WHAT YOU WILL DO =>
Below are entries. Reproduce exactly the lines between the line holding "(** What is" and the line holding "le_dec (rd (new_tail t k v) off_key_length", inclusive, and only those.

(Stored data)

(* ===== verification/LruLongKeys.v ===== *)
(** Keys of more than eight bytes in the LRU cache: [Insert] copies them over the members that
    follow [key_data]. *)

From S2P Require Import Prelude Chains Buckets Rings LruCache LruSpec LruFacts LruTable LruWf LruInv LruOps LruInsert LruSys LruEnd.
From stdpp Require Import options.

Module LruLongKeys.
Import LruCache LruSpec LruFacts LruTable LruWf LruInv LruOps LruInsert LruSys LruEnd.

#[local] Opaque HashSlice Shard.

(** What is left of the members of a new handle. *)
Lemma long_tail t k v : length t = (31 + length k)%nat → (16 ≤ length k)%nat →
  length (new_tail t k v) = (31 + length k)%nat ∧
  le_dec (rd (new_tail t k v) off_key_length 8) = le_dec (rd k 8 8) ∧
  ((32 ≤ length k)%nat → le_dec (rd (new_tail t k v) off_value 8) = le_dec (rd k 24 8)).
Proof.
  intros Ht Hk. unfold new_tail.
  assert (length (wr t off_value (le_bytes 8 v)) = length t) as E1 by (apply length_wr; rewrite length_le_bytes; unfold off_value; lia).
  revert E1. generalize (wr t off_value (le_bytes 8 v)). intros t1 E1.
  assert (length (wr t1 off_key_length (le_bytes 8 (Z.of_nat (length k)))) = length t1) as E2
    by (apply length_wr; rewrite length_le_bytes; unfold off_key_length; lia).
  revert E2. generalize (wr t1 off_key_length (le_bytes 8 (Z.of_nat (length k)))). intros t2 E2.
  assert (length (wr t2 off_hash (le_bytes 4 (HashSlice k))) = length t2) as E3
    by (apply length_wr; rewrite length_le_bytes; unfold off_hash; lia).
  revert E3. generalize (wr t2 off_hash (le_bytes 4 (HashSlice k))). intros t3 E3. split_and!.
  - rewrite length_wr; lia.
  - rewrite rd_wr_in by (unfold off_key_length; lia). done.
  - intros Hk'. rewrite rd_wr_in by (unfold off_value; lia). done.
Qed.

(** Slices of different sizes are not equal, as long as their bytes are there to compare. *)
Lemma slice_ne k (K : Slice) : size_ K ≠ Z.of_nat (length k) → (length k ≤ length (data_ K))%nat → slice_eq (slice k) K = Some false.
Proof.
  intros Hs Hl. unfold slice_eq, compare. cbn [size_ slice data_].
  set (n := Z.to_nat (if _ <? _ then _ else _)). assert (n ≤ length k)%nat as Hn by (unfold n; case_match; lia). clearbody n.
  destruct (memcmp_eq n k (data_ K)) as (r & Hr & _); [lia|lia|]. rewrite Hr. cbn [mbind option_bind]. f_equal.
  zbool; simpl; try done; lia.
Qed.

Section shard.
Context (s0 : st) (i : nat) (Hi : (i < length (shard_ s0))%nat).
Abbreviation cfg := (cfg s0 i).

(** Linking a handle into an empty table, wherever its hash value leads. *)
Lemma insert_empty hp C g h n : table_ C = mkTable 4 0 [0; 0; 0; 0] → hp !! h = Some n → next n ≠ h → h ≠ 0 →
  table_Insert i h (cfg hp C g) = Ok (0, cfg (alter (with_next_hash 0) h hp)
    (set_table C (mkTable 4 1 (<[slot (table_ C) (hash n) := h]> [0; 0; 0; 0]))) g).
Proof using Hi.
  intros HT Hn Hnx Hh0. set (sl := slot (table_ C) (hash n)). assert (sl < 4)%nat as Hsl.
  { unfold sl. apply (slot_lt (table_ C) 4 (hash n) 2); [lia|by rewrite HT|done]. }
  assert (∀ K, FindPointer i K (hash n) (cfg hp C g) = Ok ((0, 0), cfg hp C g)) as Hf.
  { intros K. unfold FindPointer. mstep (shard_run s0 i Hi hp C g). fold sl. rewrite HT. cbn [list_].
    assert ([0; 0; 0; 0] !! sl = Some 0) as -> by (do 4 (destruct sl as [|sl]; [done|]); lia).
    rewrite (bind_lift _ _ _ 0 eq_refl). rewrite bind_get. by destruct (size (heap (cfg hp C g))). }
  unfold table_Insert. rewrite (bind_ok _ _ _ (mkSlice (tail n) (key_length n)) (cfg hp C g)).
  2:{ unfold key_of. mstep (handle_run s0 i hp C g h n Hn). unfold key. by rewrite (proj2 (Z.eqb_neq _ _)). }
  mstep (handle_run s0 i hp C g h n Hn). mstep (Hf (mkSlice (tail n) (key_length n))).
  change (0 =? 0) with true. cbv iota. rewrite (bind_ok _ _ _ 0 (cfg hp C g)) by done.
  mstep (upd_run s0 i hp C g h (with_next_hash 0) ltac:(eauto)).
  pose proof (set_link_run s0 i Hi (alter (with_next_hash 0) h hp) C g (hash n) 0 h ltac:(done)) as Hl. rewrite !decide_True in Hl by done.
  mstep Hl. fold sl. rewrite HT. cbn [length_ elems_ list_].
  rewrite (bind_ok _ _ _ tt (cfg (alter (with_next_hash 0) h hp) (set_table C (mkTable 4 1 (<[sl := h]> [0; 0; 0; 0]))) g)); [done|].
  unfold add_elems. erewrite bind_ok by apply (upd_shard_run s0 i Hi). erewrite bind_ok by apply (shard_run s0 i Hi). done.
Qed.

(** Looking up a key for which the only handle of the table does not stand. *)
Lemma lookup_lone hp C g h n k sl : table_ C = mkTable 4 1 (<[sl := h]> [0; 0; 0; 0]) → hp !! h = Some n → next n ≠ h → h ≠ 0 →
  next_hash n = 0 → key_length n ≠ Z.of_nat (length k) → (length k ≤ length (tail n))%nat →
  Lookup i k (HashSlice k) (cfg hp C g) = Ok (0, cfg hp C g).
Proof using Hi.
  intros HT Hn Hnx Hh0 Hnh Hkl Htl. set (sl' := slot (table_ C) (HashSlice k)). assert (sl' < 4)%nat as Hsl.
  { unfold sl'. apply (slot_lt (table_ C) 4 (HashSlice k) 2); [lia|by rewrite HT|done]. }
  assert (∃ hd l, list_ (table_ C) !! sl' = Some hd ∧ chain (next_of hp) hd l ∧ (l = [] ∨ l = [h])) as (hd & l & Hhd & Hc & Hl).
  { rewrite HT. cbn [list_]. destruct (decide (sl' = sl)) as [->|Hne].
    - rewrite list_lookup_insert_eq by (simpl; lia). exists h, [h]. split_and!; [done| |by right]. simpl. split_and!; [done|done|].
      exists 0. split; [|done]. unfold next_of. by rewrite Hn, <-Hnh.
    - rewrite list_lookup_insert_ne by done. exists 0, []. split_and!; [|done|by left]. do 4 (destruct sl' as [|sl']; [done|]); lia. }
  assert (found hp (slice k) (HashSlice k) h = Some false) as Hfd.
  { unfold found. rewrite Hn. cbn [mbind option_bind]. destruct (hash n =? HashSlice k); [|done]. cbn [negb]. unfold key.
    rewrite (proj2 (Z.eqb_neq _ _)) by done. cbn [mbind option_bind]. by apply slice_ne. }
  pose proof (scan_miss (next_of hp) (found hp (slice k) (HashSlice k)) (size hp) 0 hd l Hc
    (chain_le_size hp _ _ _ Hc (lru_next_alloc hp))) as Hs.
  assert (table_Lookup i (slice k) (HashSlice k) (cfg hp C g) = Ok (0, cfg hp C g)) as Hlk.
  { unfold table_Lookup, FindPointer. rewrite (bind_ok _ _ _ (link_of 0 l, 0) (cfg hp C g)); [done|].
    mstep (shard_run s0 i Hi hp C g). fold sl'. unfold deref. rewrite Hhd. rewrite (bind_lift _ _ _ hd eq_refl). rewrite bind_get.
    cbn [heap LruFacts.cfg]. rewrite Hs; [done|]. intros b Hb. destruct Hl as [El|El]; rewrite El in Hb; [set_solver|]. by apply list_elem_of_singleton in Hb as ->. }
  unfold Lookup. by mstep Hlk.
Qed.

(** The insertion of a key of any length into an empty shard. *)
Lemma insert_first malloc junk hp C g k v c d n : (1 ≤ length k)%nat →
  table_ C = mkTable 4 0 [0; 0; 0; 0] → 0 < capacity_ C → lru_ C ≠ in_use_ C →
  hp !! lru_ C = Some n → next n = lru_ C → ring (nxt hp) (prv hp) (in_use_ C) [] →
  let h := malloc (79 + Z.of_nat (length k)) (dom hp) in h ≠ 0 → h ∉ dom hp →
  ∃ hp' C' n' sl, Insert malloc junk i k (HashSlice k) v c d (cfg hp C g) = Ok (h, cfg hp' C' g) ∧
    table_ C' = mkTable 4 1 (<[sl := h]> [0; 0; 0; 0]) ∧ hp' !! h = Some n' ∧ next n' ≠ h ∧ next_hash n' = 0 ∧
    tail n' = new_tail (replicate (31 + length k) junk) k v.
Proof using Hi.
  intros Hk HT Hcap Hne Hl Hln Hr h Hh0 Hno%not_elem_of_dom. rewrite (Insert_fill s0 i malloc junk hp C g k v c d Hk Hh0). fold h.
  set (n1 := fresh_handle junk k v c d). set (n2 := mkHandle d junk junk junk true 2 c (tail n1)).
  assert (is_Some (hp !! in_use_ C)) as [nu Hnu] by (by eapply prv_some, (ring_last _ _ _ _ Hr)).
  assert (h ≠ lru_ C ∧ h ≠ in_use_ C) as [Hhl Hhu] by (split; intros E; rewrite E in Hno; congruence).
  destruct (LRU_Append_run s0 i (<[h := n2]> hp) C g (in_use_ C) [] h) as (hp3 & Hrun3 & _ & Ho3 & Hb3 & _ & Hn3).
  { eapply circ_frame; [exact Hr|]. intros b ->%list_elem_of_singleton. unfold nxt, prv. by rewrite lookup_insert_ne. }
  { apply NoDup_singleton. }
  { by intros ?%list_elem_of_singleton. }
  { rewrite lookup_insert_eq. eauto. }
  pose proof (Hb3 h) as Hbh. unfold bod in Hbh. rewrite lookup_insert_eq in Hbh. destruct (hp3 !! h) as [n3|] eqn:E3; [|done].
  assert (next n3 ≠ h) as Hnx3 by (unfold nextok, nxt in Hn3; rewrite E3 in Hn3; simpl in Hn3; congruence).
  assert (tail n3 = tail n1) as Ht3. { pose proof (f_equal (fmap (M := option) tail) Hbh) as E. by injection E. }
  set (C1 := set_usage C (u64 (usage_ C + c))).
  pose proof (insert_empty hp3 C1 g h n3 HT E3 Hnx3 Hh0) as Hins. set (hp4 := alter (with_next_hash 0) h hp3) in *.
  set (C2 := set_table C1 _) in Hins.
  exists hp4, C2, (with_next_hash 0 n3), (slot (table_ C1) (hash n3)).
  split_and!; [|done|unfold hp4; by rewrite lookup_alter_eq, E3|done|done|exact Ht3].
  unfold insert_rest. mstep (shard_run s0 i Hi (<[h := n1]> hp) C g). rewrite (proj2 (Z.ltb_lt _ _)) by done.
  rewrite (bind_ok _ _ _ tt (cfg hp4 C2 g)).
  - rewrite bind_get. assert (hp4 !! lru_ C2 = Some n) as Hl4.
    { change (lru_ C2) with (lru_ C). unfold hp4. rewrite alter_other by done. rewrite Ho3; [by rewrite lookup_insert_ne|]. set_solver. }
    rewrite (bind_ok _ _ _ tt (cfg hp4 C2 g)); [done|]. destruct (size (heap (cfg hp4 C2 g))); cbn [evict];
      mstep (shard_run s0 i Hi hp4 C2 g); mstep (handle_run s0 i hp4 C2 g _ n Hl4); rewrite Hln;
      change (lru_ C2) with (lru_ C); rewrite Z.eqb_refl, andb_false_r; done.
  - rewrite (bind_ok _ _ _ _ _ (set_run s0 i _ C g h _ _ (lookup_insert_eq _ _ _))), insert_insert_eq.
    rewrite (bind_ok _ _ _ _ _ (set_run s0 i _ C g h _ (with_in_cache true) (lookup_insert_eq _ _ _))), insert_insert_eq.
    change (with_in_cache true (with_refs (u32 (refs n1 + 1)) n1)) with n2. mstep Hrun3.
    mstep (upd_shard_run s0 i Hi hp3 C g (λ c0, set_usage c0 (u64 (usage_ c0 + c)))). fold C1. by mstep Hins.
Qed.
End shard.
End LruLongKeys.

EXPECTED ANSWER =>
(** What is left of the members of a new handle. *)
Lemma long_tail t k v : length t = (31 + length k)%nat → (16 ≤ length k)%nat →
  length (new_tail t k v) = (31 + length k)%nat ∧
  le_dec (rd (new_tail t k v) off_key_length 8) = le_dec (rd k 8 8) ∧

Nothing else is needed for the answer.